Ese proyecto no se detuvo y la llamada comunidad internacional no ha hecho nada para detenerlo. Israel ignora las resoluciones contra las más de 140 colonias judías en Cisjordania y Jerusalén Este, con la complicidad mal disimulada de su protector estadounidense.

“Presidentes anteriores han hecho de esto una gran promesa de campaña, pero no han cumplido. Hoy yo estoy cumpliendo”, afirmó Trump el miércoles. El magnate republicano aprovechó la ocasión para sacar pecho ante su electorado evangélico, y recordar que lo que ejecuta ahora es una resolución del Congreso que tiene más de veinte años de aprobada.

El Senado estadounidense votó en 1995 a favor de reconocer el sueño de Ben Gurión, con un aplastante consenso bipartidista. El grupo de presión sionista Aipac tenía en la aprobación de ese proyecto una de sus prioridades de aquel año y festejó la noticia con la satisfacción del deber cumplido (Aipac.org, 6-XII-17). Sin embargo, los presidentes de entonces tomaron distancia de las bancadas y mantuvieron la norma en suspenso mediante un burocrático trámite semestral. Había que guardar las apariencias.

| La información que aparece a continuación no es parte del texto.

(** * mio: memory-mapped file regions

    A shallow embedding of [include/mio/detail/mmap_impl.ipp] (the POSIX
    branch of every [#ifdef _WIN32]) together with the properties of the
    mapped-region object that the specification states about it.

    The region object is a record, every member function is a function that
    takes the object, the caller's error slot and the state of the operating
    system, and returns the three of them updated.  The operating system is
    an oracle: its answers are functions of the history of system calls, and
    every call the code makes is appended to that history. *)

From Stdlib Require Import ZArith List String Bool Lia.
From Stdlib.Strings Require Import Byte.
Import ListNotations.
Local Open Scope Z_scope.

(** ** Machine integers, handles and pointers *)

(** [int64_t] arithmetic: the result of an operation is reduced into
    [[-2^63, 2^63)]. *)
Definition int64_wrap (z : Z) : Z := (z + 2 ^ 63) mod 2 ^ 64 - 2 ^ 63.

(** [size_t] arithmetic and the conversion of an [int64_t] to [size_t]. *)
Definition size_t_wrap (z : Z) : Z := z mod 2 ^ 64.

Definition INT64_MAX : Z := 2 ^ 63 - 1.

(** [DWORD]: the conversion of an integer to 32 unsigned bits. *)
Definition dword_wrap (z : Z) : Z := z mod 2 ^ 32.

(** [int64_high] and [int64_low], the two halves the Windows branch hands
    to the file-mapping calls. *)
Definition int64_high (n : Z) : Z := dword_wrap (Z.shiftr n 32).

Definition int64_low (n : Z) : Z := dword_wrap (Z.land n 0xffffffff).

(** Modelled from the spec: [mmap::size_type] is declared in
    [mmap_impl.hpp]; it is the signed 64-bit type that [length <= 0] and
    [int64_high(int64_t)] are written for. *)
Definition size_type : Type := Z.

(** Modelled from the spec: [mmap::handle_type] is the POSIX file
    descriptor, an [int]. *)
Definition handle_type : Type := Z.

(** Modelled from the spec: the explicit "invalid handle" sentinel of
    [mmap_impl.hpp]; on POSIX the value that [open] returns on failure. *)
Definition INVALID_HANDLE_VALUE : handle_type := -1.

(** [mmap::pointer] is [const char*]; an address. *)
Definition pointer : Type := Z.
Definition nullptr : pointer := 0.

(** [<sys/mman.h>]: [MAP_FAILED] is [(void* ) -1]. *)
Definition MAP_FAILED : pointer := -1.

(** [<fcntl.h>] and [<sys/mman.h>] constants, with their Linux values. *)
Definition O_RDONLY : Z := 0.
Definition O_RDWR : Z := 2.
Definition PROT_READ : Z := 1.
Definition PROT_WRITE : Z := 2.
Definition MAP_SHARED : Z := 1.
Definition MS_SYNC : Z := 4.

(** What a protection argument grants: bit 0 is [PROT_READ], bit 1 is
    [PROT_WRITE]. *)
Definition prot_readable (prot : Z) : bool := Z.testbit prot 0.
Definition prot_writable (prot : Z) : bool := Z.testbit prot 1.

(** Modelled from the spec: [mmap::access_mode] of [mmap_impl.hpp]. *)
Inductive access_mode : Type := read_only | read_write.

Definition access_mode_eqb (a b : access_mode) : bool :=
  match a, b with
  | read_only, read_only | read_write, read_write => true
  | _, _ => false
  end.

(** ** [std::error_code] *)

Inductive error_category : Type := generic_category | system_category.

Record error_code : Type := mk_error_code
  { ec_value : Z; ec_category : error_category }.

(** [error.clear()] *)
Definition error_clear : error_code := mk_error_code 0 system_category.
Lemma ascending_get (s : Series K) (k : K) (v : Z) :
  ascending (index s) -> In (k, v) s -> get s k = Some v.
Proof.
  unfold ascending.
  induction s as [|[k0 v0] s IH]; simpl; [tauto|].
  intros Hs. apply StronglySorted_inv in Hs. destruct Hs as [Hs Hall].
  intros [[= -> ->]|Hin].
  - now rewrite kcmp_refl.
  - rewrite Forall_forall in Hall.
    assert (Hlt : kcmp k0 k = Lt) by (apply Hall; apply (in_map fst) in Hin; exact Hin).
    rewrite (kcmp_Lt_Gt _ _ Hlt). auto.
Qed.

Lemma sum_where_above (k : K) (s : Series K) :
  Forall (fun k' => kcmp k k' = Lt) (index s) ->
  sum_where (key_eqb k) s = 0.
Proof.
  induction s as [|[k0 v0] s IH]; simpl; [reflexivity|].
  intros Hall. inversion Hall as [|? ? Hlt Hall']; subst.
  unfold key_eqb at 1. rewrite Hlt. auto.
Qed.

(** In a series with an increasing index, the total read at [k] is the sum
    of the entries at [k]. *)
Lemma sum_where_get (s : Series K) (k : K) :
  ascending (index s) ->
  sum_where (key_eqb k) s = match get s k with Some v => v | None => 0 end.
Proof.
  unfold ascending.
  induction s as [|[k0 v0] s IH]; simpl; [reflexivity|].
  intros Hs. apply StronglySorted_inv in Hs. destruct Hs as [Hs Hall].
  unfold key_eqb at 1. destruct (kcmp k k0) eqn:E; auto.
  apply kcmp_eq in E. subst. rewrite sum_where_above by assumption. lia.
Qed.

Lemma insert_by_index_head (e : K * Z) (s : Series K) :
  Forall (fun k' => kcmp (fst e) k' = Lt) (index s) ->
  insert_by_index e s = e :: s.
Proof.
  destruct s as [|e' s]; simpl; [reflexivity|].
  intros Hall. inversion Hall as [|? ? Hlt _]; subst. now rewrite Hlt.
Qed.

(** Sorting a series whose index is already increasing changes nothing. *)
Lemma sort_index_ascending (s : Series K) :
  ascending (index s) -> sort_index s = s.
Proof.
  unfold ascending.
  induction s as [|e s IH]; simpl; [reflexivity|].
  intros Hs. apply StronglySorted_inv in Hs. destruct Hs as [Hs Hall].
  rewrite IH by assumption. now apply insert_by_index_head.
Qed.

Lemma index_union_nil_r (a : list K) : index_union a [] = a.
Proof. destruct a; reflexivity. Qed.

Lemma index_union_cons (x y : K) (a b : list K) :
  index_union (x :: a) (y :: b)
  = match kcmp x y with
    | Lt => x :: index_union a (y :: b)
    | Eq => x :: index_union a b
    | Gt => y :: index_union (x :: a) b
    end.
Proof. reflexivity. Qed.

Lemma index_union_In (a b : list K) (k : K) :
  In k (index_union a b) <-> In k a \/ In k b.
Proof.
  revert b. induction a as [|x a IHa]; intros b.
  - simpl. tauto.
  - induction b as [|y b IHb].
    + rewrite index_union_nil_r. simpl. tauto.
    + rewrite index_union_cons. destruct (kcmp x y) eqn:E.
      * apply kcmp_eq in E. subst. simpl. rewrite IHa. tauto.
      * simpl. rewrite IHa. simpl. tauto.
      * simpl In at 1. rewrite IHb. simpl. tauto.
Qed.

Lemma index_union_comm (a b : list K) : index_union a b = index_union b a.
Proof.
  revert b. induction a as [|x a IHa]; intros b.
  - now rewrite index_union_nil_r.
  - induction b as [|y b IHb].
    + reflexivity.
    + rewrite !index_union_cons, (kcmp_antisym x y).
      destruct (kcmp x y) eqn:E; cbn [CompOpp].
      * apply kcmp_eq in E. subst. now rewrite IHa.
      * now rewrite IHa.
      * now rewrite IHb.
Qed.

Lemma index_union_diag (a : list K) : index_union a a = a.
Proof.
  induction a as [|x a IH]; [reflexivity|].
  rewrite index_union_cons, kcmp_refl. now rewrite IH.
Qed.
End IndexFacts.

(** ** Descriptive statistics: what the numbers are *)

Lemma fold_min_spec (l : list Z) (x : Z) :
  In (fold_left Z.min l x) (x :: l)
  /\ forall y, In y (x :: l) -> fold_left Z.min l x <= y.
Proof.
  revert x. induction l as [|a l IH]; intros x; simpl.
  - split; [now left | intros y [->|[]]; lia].
  - destruct (IH (Z.min x a)) as [Hin Hle]. split.
    + destruct Hin as [Hm|Hin]; [|now right; right].
      rewrite <- Hm. destruct (Z.min_spec x a) as [[_ ->]|[_ ->]]; auto.
    + intros y [->|[->|Hy]].
      * specialize (Hle (Z.min y a) (or_introl eq_refl)). lia.
      * specialize (Hle (Z.min x y) (or_introl eq_refl)). lia.
      * apply Hle. now right.
Qed.

Lemma fold_max_spec (l : list Z) (x : Z) :
  In (fold_left Z.max l x) (x :: l)
  /\ forall y, In y (x :: l) -> y <= fold_left Z.max l x.
Proof.
  revert x. induction l as [|a l IH]; intros x; simpl.
  - split; [now left | intros y [->|[]]; lia].
  - destruct (IH (Z.max x a)) as [Hin Hle]. split.
    + destruct Hin as [Hm|Hin]; [|now right; right].
      rewrite <- Hm. destruct (Z.max_spec x a) as [[_ ->]|[_ ->]]; auto.
    + intros y [->|[->|Hy]].
      * specialize (Hle (Z.max y a) (or_introl eq_refl)). lia.
      * specialize (Hle (Z.max x y) (or_introl eq_refl)). lia.
      * apply Hle. now right.
Qed.
(** * nest-utils: data operations, configuration interpolation and
    request-parameter pipes, verified over a shallow embedding.

    The TypeScript sources embedded here are
    - [src/data/data-operation.ts]: [mergeData], [mergeDefault], [deepFreeze],
      [toDto];
    - [src/data/type-transform.ts]: [stringToInteger];
    - the ENV configuration loader: [replaceEnvVariable];
    - the integer ID pipe: [IntIdPipe.transform].

    JavaScript objects live in a heap of records addressed by location, so
    that reference identity, in-place assignment and [Object.freeze] are
    visible.  Recursive functions take a fuel argument that bounds the depth
    of the JavaScript call stack. *)

From Stdlib Require Import ZArith Ascii String.
From stdpp Require Import base numbers option list strings pretty.

Local Open Scope Z_scope.

(** ** Outcomes of a JavaScript evaluation *)

(** The exceptions the sources construct.  [Error msg] is [new Error(msg)],
    [BadRequestException msg] the NestJS exception of the pipes, and
    [TypeError] what strict-mode code raises on assignment to a frozen
    object (its message is engine specific and left out). *)
Inductive error : Type :=
  | Error (msg : string)
  | BadRequestException (msg : string)
  | TypeError.

(** A call either returns, throws, or exhausts the fuel that stands for the
    call stack or for the iterations of a loop. *)
Inductive outcome (A : Type) : Type :=
  | Ret (a : A)
  | Throw (e : error)
  | OutOfFuel.
Arguments Ret {A} a.
Arguments Throw {A} e.
Arguments OutOfFuel {A}.

Global Instance outcome_ret : MRet outcome := @Ret.
Global Instance outcome_bind : MBind outcome := λ A B f m,
  match m with
  | Ret a => f a
  | Throw e => Throw e
  | OutOfFuel => OutOfFuel
  end.

(** [for (const x of xs) { s = body(s, x) }], stopping at the first throw. *)
Fixpoint for_of {S A : Type} (xs : list A) (body : S → A → outcome S) (s : S)
  : outcome S :=
  match xs with
  | [] => Ret s
  | x :: xs' => s' ← body s x; for_of xs' body s'
  end.

(** ** Characters and decimal digits *)

Definition is_digit (c : ascii) : bool :=
  let n := nat_of_ascii c in (48 <=? n)%nat && (n <=? 57)%nat.

Definition digit_value (c : ascii) : Z := Z.of_nat (nat_of_ascii c) - 48.

(** The longest prefix of decimal digits of a string. *)
Fixpoint take_digits (s : string) : string :=
  match s with
  | String c s' => if is_digit c then String c (take_digits s') else EmptyString
  | EmptyString => EmptyString
  end.

(** The mathematical value of a string of decimal digits, most significant
    digit first. *)
Fixpoint digits_value (acc : Z) (s : string) : Z :=
  match s with
  | String c s' => digits_value (10 * acc + digit_value c) s'
  | EmptyString => acc
  end.

Fixpoint all_digits (s : string) : bool :=
  match s with
  | String c s' => is_digit c && all_digits s'
  | EmptyString => true
  end.

(** ** Property tables

    The own enumerable string-keyed properties of an object, in the order
    [Object.keys] reports them: array-index keys in ascending numeric order
    first, then the other keys in order of creation. *)

Section Props.
Context {A : Type}.
Lemma format_row_digits (row : list Z) :
  length row = 9 -> Forall (fun n => (0 <= n <= 9)%Z) row ->
  format_row row = boxed_line row.
Proof.
  intros Hl Hc.
  destruct (length_nine row Hl) as (a & b & c & d & e & f & g & h & i & ->).
  repeat match goal with
         | H : Forall _ (_ :: _) |- _ => inversion H; subst; clear H
         end.
  unfold format_row, boxed_line. cbn [map].
  rewrite !format_number_digit by assumption. reflexivity.
Qed.

Lemma boxed_line_length (row : list Z) :
  length row = 9 -> length (boxed_line row) = 31.
Proof.
  intros Hl.
  destruct (length_nine row Hl) as (a & b & c & d & e & f & g & h & i & ->).
  reflexivity.
Qed.

(** C9.  For every 9 by 9 grid of integers between 0 and 9,
    [format_grid] yields eleven lines: the nine rows in order, each a
    bar, three cells, a bar, three cells, a bar, three cells and a bar,
    with a line of dashes after the third and after the sixth row and
    none after the ninth; a cell is a space, the glyph (an underscore for
    0, the digit otherwise) and a space; every line is 31 characters
    long. *)
Theorem format_grid_layout (g : grid) :
  puzzle_grid g ->
  exists r1 r2 r3 r4 r5 r6 r7 r8 r9,
    g = [r1; r2; r3; r4; r5; r6; r7; r8; r9] /\
    format_grid g =
      [boxed_line r1; boxed_line r2; boxed_line r3; rule;
       boxed_line r4; boxed_line r5; boxed_line r6; rule;
       boxed_line r7; boxed_line r8; boxed_line r9] /\
    Forall (fun line => length line = 31) (format_grid g).
Proof.
  intros [Hl Hrows].
  destruct (length_nine g Hl)
    as (r1 & r2 & r3 & r4 & r5 & r6 & r7 & r8 & r9 & ->).
  exists r1, r2, r3, r4, r5, r6, r7, r8, r9.
  repeat match goal with
         | H : Forall _ (_ :: _) |- _ => inversion H; subst; clear H
         end.
  repeat match goal with H : _ /\ _ |- _ => destruct H end.
  assert (Hfmt :
    format_grid [r1; r2; r3; r4; r5; r6; r7; r8; r9] =
      [boxed_line r1; boxed_line r2; boxed_line r3; rule;
       boxed_line r4; boxed_line r5; boxed_line r6; rule;
       boxed_line r7; boxed_line r8; boxed_line r9]).
  { unfold format_grid. cbn [format_rows Nat.modulo Nat.eqb Nat.ltb Nat.leb
      andb app hd Nat.divmod fst snd Nat.sub].
    rewrite !format_row_digits by assumption.
    rewrite boxed_line_length by assumption. reflexivity. }
  split; [reflexivity|]. split; [exact Hfmt|].
  rewrite Hfmt.
  repeat (constructor; [first [apply boxed_line_length; assumption
                              | reflexivity]|]).
  constructor.
Qed.

End Renderer.

(** ** What clean_json_response returns, whatever the reply *)

Section CleanedText.

Lemma subtext_refl (a : text) : subtext a a.
Proof. induction a; constructor; assumption. Qed.

Lemma subtext_after (p a b : text) : subtext a b -> subtext a (p ++ b).
Proof. intros H. induction p; [exact H | constructor; assumption]. Qed.

Lemma subtext_trans (a b c : text) :
  subtext a b -> subtext b c -> subtext a c.
Proof.
  intros Hab Hbc. revert a Hab.
  induction Hbc as [|x b c Hbc IH|x b c Hbc IH]; intros a Hab.
  - exact Hab.
  - inversion Hab; subst.
    + constructor. apply IH. assumption.
    + constructor. apply IH. assumption.
  - constructor. apply IH. assumption.
Qed.

Lemma subtext_length (a b : text) : subtext a b -> length a <= length b.
Proof. induction 1; simpl; lia. Qed.

Lemma strips_subtext (s out : text) : strips s out -> subtext out s.
Proof.
  induction 1 as [|s r out Hf _ IH|x t out _ _ IH].
  - constructor.
  - apply fence_match_split in Hf as (a & -> & _).
    apply subtext_after, IH.
  - constructor. exact IH.
Qed.

Lemma drop_while_subtext (p : char -> bool) (s : text) :
  subtext (drop_while p s) s.
Proof.
  induction s as [|x t IH]; [constructor|].
  simpl. destruct (p x); [constructor; exact IH | apply subtext_refl].
Qed.

Lemma through_last_subtext (a : char) (s : text) :
  subtext (through_last a s) s.
Proof.
  induction s as [|x t IH]; [constructor|].
  cbn [through_last]. destruct (occurs a (x :: t)).
  - constructor. exact IH.
  - constructor. clear IH. induction t; constructor; assumption.
Qed.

Previo a una cumbre sobre Oriente Medio auspiciada por la presidencia de George W Bush, Madeleine Albright aconsejaba a Condoleezza Rice “no perjudicar” a ninguna de las partes en conflicto. La Casa Blanca debía dar la imagen de árbitro imparcial entre israelíes y palestinos. “No vayas demasiado lejos, piensa las cosas cuidadosamente, no te comprometas con cosas que no puedes cumplir y sé muy paciente”, insistía la ex secretaria de Estado de Bill Clinton (Reuters, 21-XI-07).

En aquellos años las normas de la Onu todavía debían dar una impresión de vitalidad. Como en un cuento de Poe, la conciencia moribunda de la comunidad internacional se mantenía atada a este mundo mediante un truco de mesmerismo: las narcóticas negociaciones de paz. Ese ardid permitía que Estados Unidos mantuviera (apenas) su imagen en el mundo árabe y que sus aliados regionales camuflaran sus relaciones cada vez más estrechas con Israel. Hasta que Trump decidió tirar por la borda lo poco que el Departamento de Estado intentó salvar, en particular bajo John Kerry.

Washington se corta solo otra vez. Aunque Filipinas y República Checa anunciaron su intención de imitarlo y trasladar sus propias embajadas a Jerusalén, tanto las potencias europeas como Rusia y China condenaron con dureza la medida.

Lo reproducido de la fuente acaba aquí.